生涯学習研究e事典
 
登録/更新年月日:2007(平成19)年12月5日
 
 

情報モラルと生涯学習 (じょうほうもらるとしょうがいがくしゅう)

キーワード : 著作権、肖像権、個人情報、ネチケット、セキュリティ
坂井知志(さかいともじ)
1.情報モラル
   
 
 
 
  【定義】
 情報モラルは、著作権、肖像権、個人情報、ネチケット、セキュリティなどに分けられる。インターネットによる情報発信だけではなく、インターネットを通じた受信情報の扱いなどにも関わる問題である。ここ数年、有害情報への対応だけではなく誹謗中傷など人権侵害の観点からも注目されている。また、インターネットだけではなく印刷媒体としてのチラシや教材としての音楽、映画などの扱いにも関わる考え方という側面も持つ。
【説明】
 最初に個人情報についてであるが、生涯学習事業を実施する上では、個人情報などを扱わない訳にはいかない。従来は、講座などの参加者名簿に連絡先の住所や電話番号、職業、性別、誕生日などの記入欄を疑いなく設けていたが、これらについては、何故必要なのかについての検討を加えなくてはならない。また、講座申し込み用葉書に記入欄が見えないようにシールなどを貼るなどの工夫が施されている事例も散見する。これは、法律などで一律に求められている行為ではないが、そこまで念を入れて対応している例が出ていることは注視しなければならない。個人情報については、生涯学習の分野において十分定着していない面も多いが、肝心なことは利用目的を明らかにしてから個人情報を収集し、それ以外の用途への転用をしないことと管理体制を整えることが求められているのであって必要以上に難しく考える必要はない。

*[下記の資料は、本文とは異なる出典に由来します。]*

Lemma generate_response_result query context system_prompt provider model
    temperature enable_web_search search_provider m r m' :
  generate_response query context system_prompt provider model temperature
    enable_web_search search_provider m = (inr r, m') ->
  r_model r = model /\
  (truthy enable_web_search = false -> r_web_context r = None) /\
  (truthy enable_web_search = true ->
   exists results w',
     web_search_http query search_provider (world m) = (inr results, w') /\
     r_web_context r = Some results).
Proof.
  unfold generate_response.
  destruct (truthy enable_web_search).
  - unfold bind at 1. unfold web_search, bind at 1. unfold call at 1.
    destruct (web_search_http query search_provider (world m))
      as [[e|results] w'] eqn:Hs; [done|].
    unfold ret at 1.
    destruct (eq_str provider "openai"); unfold bind, call, ret;
      match goal with |- context [?f (world ?x)] =>
        destruct (f (world x)) as [[e|resp] w] end;
      try done; intros [= <- _]; simpl; (split; [done|]); (split; [done|]);
      intros _; eauto.
  - unfold bind at 1. unfold ret at 1.
    destruct (eq_str provider "openai"); unfold bind, call, ret;
      match goal with |- context [?f (world ?x)] =>
        destruct (f (world x)) as [[e|resp] w] end;
      try done; intros [= <- _]; simpl; (split; [done|]); (split; [done|]);
      done.
Qed.

(** C8 (amended).  The value returned by [execute_workflow] is the
    final state itself: it carries the query it was given, the context
    and the response, and carries metadata only when a generation node
    ran.  Without a generation node in the order, response and metadata
    are absent.  After the last generation node of the order, the
    response is the generated text and the metadata holds the model
    identifier passed to the model and the web-search text, absent when
    web search was disabled. *)
Theorem returned_state_contents depth query nodes edges cfgs m o st m' :
  build_execution_order depth nodes edges = inr o ->
  execute_workflow depth query nodes edges cfgs m = (inr st, m') ->
  st_query st = query /\
  (exists metadata_key,
     state_keys st = ["query"; "context"; "response"] ++ metadata_key) /\
  ((forall x, x ∈ o -> not_generation nodes x) ->
   st_response st = None /\ st_metadata st = None /\
   state_keys st = ["query"; "context"; "response"]) /\
  (forall pre node_id post node st1 m1 r m2,
     o = pre ++ node_id :: post ->
     List.find (fun n => bool_decide (id n = node_id)) nodes = Some node ->
     componentType node = "llmEngine" ->
     (forall x, x ∈ post -> not_generation nodes x) ->
     run_order nodes cfgs pre (initial_state query) m = (inr st1, m1) ->
     generate_response (st_query st1) (st_context st1)
       (config_get (default ∅ (cfgs !! node_id)) "systemPrompt" VNone)
       (config_get (default ∅ (cfgs !! node_id)) "provider" (VStr "openai"))
       (config_get (default ∅ (cfgs !! node_id)) "model" (VStr "gpt-4"))
       (config_get (default ∅ (cfgs !! node_id)) "temperature" (VNum (7 # 10)%Q))
       (config_get (default ∅ (cfgs !! node_id)) "enableWebSearch" (VBool false))
       (config_get (default ∅ (cfgs !! node_id)) "searchProvider" (VStr "serpapi"))
       m1 = (inr r, m2) ->
     st_response st = Some (r_response r) /\
     st_metadata st
     = Some (mkMetadata
               (config_get (default ∅ (cfgs !! node_id)) "model" (VStr "gpt-4"))
               (r_web_context r)) /\
     state_keys st = ["query"; "context"; "response"; "metadata"] /\
     (truthy (config_get (default ∅ (cfgs !! node_id)) "enableWebSearch"
                (VBool false)) = false ->
      r_web_context r = None) /\
     (truthy (config_get (default ∅ (cfgs !! node_id)) "enableWebSearch"
                (VBool false)) = true ->
      exists results w',
        web_search_http (st_query st1)
          (config_get (default ∅ (cfgs !! node_id)) "searchProvider"
             (VStr "serpapi")) (world m1) = (inr results, w') /\
        r_web_context r = Some results)).
Proof.
  intros Hord Hrun. unfold execute_workflow in Hrun. rewrite Hord in Hrun.
  split; [by rewrite (run_order_query _ _ _ _ _ _ _ Hrun)|].
  split; [unfold state_keys; eauto|].
  split.
  - intros Hng.
    destruct (run_order_not_generation _ _ _ _ _ _ _ Hng Hrun) as [Hr Hm].
    simpl in Hr, Hm. unfold state_keys. by rewrite Hm.
  - intros pre node_id post node st1 m1 r m2 -> Hf Ht Hng Hpre Hgen.
    rewrite run_order_app, Hpre in Hrun. cbn [run_order] in Hrun.
    unfold bind at 1 in Hrun.
    rewrite (execute_node_llm _ _ _ _ _ Hf Ht) in Hrun. cbn zeta in Hrun.
    unfold bind at 1 in Hrun. rewrite Hgen in Hrun. unfold ret at 1 in Hrun.
    destruct (run_order_not_generation _ _ _ _ _ _ _ Hng Hrun) as [Hr Hm].
    simpl in Hr, Hm.
    destruct (generate_response_result _ _ _ _ _ _ _ _ _ _ _ Hgen)
      as (Hmodel & Hoff & Hon).
    rewrite Hr, Hm, Hmodel. unfold state_keys. rewrite Hm. done.
Qed.

(** C9.  Executing a query-source node or an output node returns the
    state and the machine unchanged for every state; and on a graph with
    only such nodes (a named entry node, edges between existing nodes)
    [execute_workflow] returns the initial state, response absent, without
    calling any collaborator. *)
Theorem query_source_and_output_write_nothing nodes cfgs :
  (forall node_id node st m,
     List.find (fun n => bool_decide (id n = node_id)) nodes = Some node ->
     componentType node = "userQuery" \/ componentType node = "output" ->
     execute_node nodes cfgs node_id st m = (inr st, m)) /\
  (forall depth query edges m s,
     Forall (fun n => componentType n = "userQuery"
                      \/ componentType n = "output") nodes ->
     sources_exist nodes edges -> targets_exist nodes edges ->
     find_start nodes = Some s -> s <> "" ->
     enough_depth edges <= depth ->
     execute_workflow depth query nodes edges cfgs m
     = (inr (mkState query None None None), m)).
Proof.
  assert (Hpass : forall t, t = "userQuery" \/ t = "output" -> pass_through t).
  { intros t [-> | ->]; by split. }
  split.
  - intros node_id node st m Hf Ht.
    apply execute_node_pass_through with node; [done|by apply Hpass].
  - intros depth query edges m s Hall Hsrc Htgt Hfs Hs Hdepth.
    destruct (resolver_returns _ _ _ _ Hsrc Hfs Hs Hdepth) as [o Ho].
    unfold execute_workflow. rewrite Ho.
    apply run_order_pass_through. intros x Hx.
    apply (order_ids _ _ _ _ Ho Htgt) in Hx.
    destruct (find_node_exists _ _ Hx) as [n Hn]. exists n. split; [done|].
    apply Hpass. rewrite Forall_forall in Hall. apply Hall.
    by apply find_node_Some in Hn as [? _].
Qed.

(** C10.  A node whose type is none of the four known tags is skipped:
    its step returns the state and the machine unchanged, raises nothing,
    and the run continues with the rest of the order. *)
Theorem unknown_component_type_is_skipped nodes cfgs node_id node st m :
  List.find (fun n => bool_decide (id n = node_id)) nodes = Some node ->
  componentType node <> "userQuery" ->
  componentType node <> "knowledgeBase" ->
  componentType node <> "llmEngine" ->
  componentType node <> "output" ->
  execute_node nodes cfgs node_id st m = (inr st, m) /\
  forall rest,
    run_order nodes cfgs (node_id :: rest) st m
    = run_order nodes cfgs rest st m.
Proof.
  intros Hf _ Hkb Hllm _.
  assert (Hstep : execute_node nodes cfgs node_id st m = (inr st, m)).
  { apply execute_node_pass_through with node; [done|by split]. }
  split; [done|]. intros rest. cbn [run_order]. unfold bind. by rewrite Hstep.
Qed.

End Claims.

(** ** The claims about the resolver *)

(** Away from the empty entry identifier, and where the interpreter
    allows [enough_depth] nested calls, the resolver does what the
    specification says of it, on cyclic graphs as well: the order starts
    with the entry node, lists exactly the identifiers reachable from it,
    each once, and is the depth-first order with successors taken in
    edge-list order, which [next_visit] gives position by position. *)
Theorem resolver_order_correct depth nodes edges entry :
  query_sources nodes = [entry] ->
  id entry <> "" ->
  sources_exist nodes edges ->
  enough_depth edges <= depth ->
  exists o,
    build_execution_order depth nodes edges = inr o /\
    head o = Some (id entry) /\
    NoDup o /\
    (forall x, x ∈ o <-> reachable edges (id entry) x) /\
    (forall i x y,
        o !! i = Some x ->
        first_fresh (take (S i) o) (successors edges x) = Some y ->
        o !! S i = Some y) /\
    (forall i, o !! S i = next_visit edges (take (S i) o)).
Proof.
  intros Hq Hid Hsrc Hdepth.
  apply query_sources_find_start in Hq.
  destruct (resolver_returns _ _ _ _ Hsrc Hq Hid Hdepth) as [o Ho].
  exists o. split; [done|].
  destruct (resolver_order_sound _ _ _ _ Ho) as (s & Hfs & _ & Hrest).
  rewrite Hq in Hfs. injection Hfs as <-. exact Hrest.
Qed.

(** C1 (failing input).  A graph whose only node is a query-source node
    with the empty string as identifier has exactly one query-source node
    and no cycle, yet [build_execution_order] raises the error meant for a
    missing entry node instead of returning the order that starts with
    it: [not start_node] holds for the empty string. *)
Theorem empty_entry_id_is_rejected depth :
  query_sources unnamed_entry = [mkNode "" "userQuery"] /\
  ~ cycle_reachable_from [] "" /\
  build_execution_order depth unnamed_entry []
  = inl MissingEntryNodeError.
Proof.
  split; [done|]. split; [|done].
  intros (x & _ & Hcyc).
  assert (Hno : forall a b, ~ edge_rel [] a b).
  { intros a b (e & He & _). by apply elem_of_nil in He. }
  destruct Hcyc as [? ? Hab|? ? ? Hab _]; by apply Hno in Hab.
Qed.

 次に、肖像権の問題であるが、生涯学習講座を実施していくうえで、次年度の広報用チラシに掲載する写真を撮影することは一般的に行われていた。しかし、このような行為にも本人の了解が必要になってきている。個人を特定できる写真は、個人情報という側面もあるが、肖像権の問題でもある。肖像権法という法律は存在しないが、憲法の基本的人権の侵害から考えられる。有名タレントや演奏家・舞踊家のブロマイドを講座でコピーし、参加者に配布することは問題がある。また、講座の参加者の写真を無断で用途も明確にしないで撮影し、印刷物やホームページに掲載することは肖像権の人格権の侵害である。このように肖像権はむやみに自らの姿や映像を公開されること(人格権)や有名な人の写真という商品価値のあるもののコピーが無断で流通することの歯止め(財産権)の考え方の二つの側面と他の権利が絡み合っている権利である。
 次に、インターネットを活用する上でのエチケットやマナーともいうべき考え方、いわゆるネチケットがあるが、この考え方は著作権などの法律の問題から大きなデータを送信しないことというテクニカルな問題まで幅広く、情報モラルと同意語で扱う場合がある。また、セキュリティについては、ウイルスやファイル交換ソフトを使わせないネットワーク全体の問題から個人の意識の問題まで幅広い。
 以上の問題を全て包含して情報モラルとして扱う場合が多い。